» **Work to complete**
Retype every entry precisely and keep each line whole.

» **Saved entries**
- - - - -

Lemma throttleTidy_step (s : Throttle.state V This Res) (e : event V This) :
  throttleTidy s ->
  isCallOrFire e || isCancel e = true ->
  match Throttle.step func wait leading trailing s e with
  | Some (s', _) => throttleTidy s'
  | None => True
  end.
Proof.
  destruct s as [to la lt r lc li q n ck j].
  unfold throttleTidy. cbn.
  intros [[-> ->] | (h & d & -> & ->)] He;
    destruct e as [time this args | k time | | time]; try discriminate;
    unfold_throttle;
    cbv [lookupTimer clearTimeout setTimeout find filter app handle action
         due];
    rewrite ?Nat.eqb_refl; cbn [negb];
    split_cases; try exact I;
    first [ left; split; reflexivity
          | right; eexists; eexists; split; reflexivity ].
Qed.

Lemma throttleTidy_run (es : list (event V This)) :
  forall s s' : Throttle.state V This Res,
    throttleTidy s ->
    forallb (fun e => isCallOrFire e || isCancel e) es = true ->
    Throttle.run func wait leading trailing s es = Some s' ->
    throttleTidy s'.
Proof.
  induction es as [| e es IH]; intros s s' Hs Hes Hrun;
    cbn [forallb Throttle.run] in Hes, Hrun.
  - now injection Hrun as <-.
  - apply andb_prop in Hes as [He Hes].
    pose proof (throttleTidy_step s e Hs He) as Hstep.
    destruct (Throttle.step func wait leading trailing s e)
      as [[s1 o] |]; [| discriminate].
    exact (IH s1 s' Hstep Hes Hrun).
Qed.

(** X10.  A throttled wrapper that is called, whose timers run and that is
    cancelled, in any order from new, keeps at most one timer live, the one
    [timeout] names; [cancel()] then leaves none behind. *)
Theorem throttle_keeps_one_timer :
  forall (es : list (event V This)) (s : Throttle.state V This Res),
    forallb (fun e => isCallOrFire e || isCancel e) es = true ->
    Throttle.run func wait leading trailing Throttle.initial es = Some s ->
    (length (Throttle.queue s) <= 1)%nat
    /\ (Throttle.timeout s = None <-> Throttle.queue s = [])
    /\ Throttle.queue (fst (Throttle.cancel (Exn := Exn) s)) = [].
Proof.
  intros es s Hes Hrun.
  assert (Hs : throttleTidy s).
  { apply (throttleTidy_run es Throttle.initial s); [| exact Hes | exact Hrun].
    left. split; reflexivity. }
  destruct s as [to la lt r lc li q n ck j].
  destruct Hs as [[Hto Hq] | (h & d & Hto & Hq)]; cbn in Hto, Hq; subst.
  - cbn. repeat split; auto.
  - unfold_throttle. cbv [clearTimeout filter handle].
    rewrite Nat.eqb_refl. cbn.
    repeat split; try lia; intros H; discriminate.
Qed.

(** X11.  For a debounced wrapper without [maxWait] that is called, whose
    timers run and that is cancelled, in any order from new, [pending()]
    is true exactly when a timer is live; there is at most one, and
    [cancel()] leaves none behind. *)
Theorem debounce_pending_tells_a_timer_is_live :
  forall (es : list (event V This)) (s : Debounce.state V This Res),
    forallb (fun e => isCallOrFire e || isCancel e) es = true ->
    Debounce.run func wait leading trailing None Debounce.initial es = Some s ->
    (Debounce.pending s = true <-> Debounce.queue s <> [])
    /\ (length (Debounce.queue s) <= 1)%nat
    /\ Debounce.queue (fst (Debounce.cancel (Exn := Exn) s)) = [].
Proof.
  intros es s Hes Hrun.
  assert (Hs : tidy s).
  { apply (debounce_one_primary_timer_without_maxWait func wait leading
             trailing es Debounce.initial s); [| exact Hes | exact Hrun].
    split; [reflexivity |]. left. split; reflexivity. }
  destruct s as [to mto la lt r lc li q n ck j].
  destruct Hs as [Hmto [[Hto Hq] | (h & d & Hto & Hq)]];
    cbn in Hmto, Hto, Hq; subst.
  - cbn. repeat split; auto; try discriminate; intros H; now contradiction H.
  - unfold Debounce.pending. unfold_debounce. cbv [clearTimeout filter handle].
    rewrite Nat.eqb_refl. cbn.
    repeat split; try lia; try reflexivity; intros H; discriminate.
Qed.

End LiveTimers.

- - - - -

» **Finished task**
Lemma throttleTidy_step (s : Throttle.state V This Res) (e : event V This) :
  throttleTidy s ->
  isCallOrFire e || isCancel e = true ->
  match Throttle.step func wait leading trailing s e with
  | Some (s', _) => throttleTidy s'
  | None => True
  end.
Proof.
  destruct s as [to la lt r lc li q n ck j].
  unfold throttleTidy. cbn.
  intros [[-> ->] | (h & d & -> & ->)] He;
    destruct e as [time this args | k time | | time]; try discriminate;
    unfold_throttle;
    cbv [lookupTimer clearTimeout setTimeout find filter app handle action
         due];
    rewrite ?Nat.eqb_refl; cbn [negb];
    split_cases; try exact I;
    first [ left; split; reflexivity
          | right; eexists; eexists; split; reflexivity ].
Qed.

Lemma throttleTidy_run (es : list (event V This)) :
  forall s s' : Throttle.state V This Res,
    throttleTidy s ->
    forallb (fun e => isCallOrFire e || isCancel e) es = true ->
    Throttle.run func wait leading trailing s es = Some s' ->
    throttleTidy s'.
Proof.
  induction es as [| e es IH]; intros s s' Hs Hes Hrun;
    cbn [forallb Throttle.run] in Hes, Hrun.
  - now injection Hrun as <-.
  - apply andb_prop in Hes as [He Hes].
    pose proof (throttleTidy_step s e Hs He) as Hstep.
    destruct (Throttle.step func wait leading trailing s e)
      as [[s1 o] |]; [| discriminate].
    exact (IH s1 s' Hstep Hes Hrun).
Qed.

(** X10.  A throttled wrapper that is called, whose timers run and that is
    cancelled, in any order from new, keeps at most one timer live, the one
    [timeout] names; [cancel()] then leaves none behind. *)
Theorem throttle_keeps_one_timer :
  forall (es : list (event V This)) (s : Throttle.state V This Res),
    forallb (fun e => isCallOrFire e || isCancel e) es = true ->
    Throttle.run func wait leading trailing Throttle.initial es = Some s ->
    (length (Throttle.queue s) <= 1)%nat
    /\ (Throttle.timeout s = None <-> Throttle.queue s = [])
    /\ Throttle.queue (fst (Throttle.cancel (Exn := Exn) s)) = [].
Proof.
  intros es s Hes Hrun.
  assert (Hs : throttleTidy s).
  { apply (throttleTidy_run es Throttle.initial s); [| exact Hes | exact Hrun].
    left. split; reflexivity. }
  destruct s as [to la lt r lc li q n ck j].
  destruct Hs as [[Hto Hq] | (h & d & Hto & Hq)]; cbn in Hto, Hq; subst.
  - cbn. repeat split; auto.
  - unfold_throttle. cbv [clearTimeout filter handle].
    rewrite Nat.eqb_refl. cbn.
    repeat split; try lia; intros H; discriminate.
Qed.

(** X11.  For a debounced wrapper without [maxWait] that is called, whose
    timers run and that is cancelled, in any order from new, [pending()]
    is true exactly when a timer is live; there is at most one, and
    [cancel()] leaves none behind. *)
Theorem debounce_pending_tells_a_timer_is_live :
  forall (es : list (event V This)) (s : Debounce.state V This Res),
    forallb (fun e => isCallOrFire e || isCancel e) es = true ->
    Debounce.run func wait leading trailing None Debounce.initial es = Some s ->
    (Debounce.pending s = true <-> Debounce.queue s <> [])
    /\ (length (Debounce.queue s) <= 1)%nat
    /\ Debounce.queue (fst (Debounce.cancel (Exn := Exn) s)) = [].
Proof.
  intros es s Hes Hrun.
  assert (Hs : tidy s).
  { apply (debounce_one_primary_timer_without_maxWait func wait leading
             trailing es Debounce.initial s); [| exact Hes | exact Hrun].
    split; [reflexivity |]. left. split; reflexivity. }
  destruct s as [to mto la lt r lc li q n ck j].
  destruct Hs as [Hmto [[Hto Hq] | (h & d & Hto & Hq)]];
    cbn in Hmto, Hto, Hq; subst.
  - cbn. repeat split; auto; try discriminate; intros H; now contradiction H.
  - unfold Debounce.pending. unfold_debounce. cbv [clearTimeout filter handle].
    rewrite Nat.eqb_refl. cbn.
    repeat split; try lia; try reflexivity; intros H; discriminate.
Qed.

End LiveTimers.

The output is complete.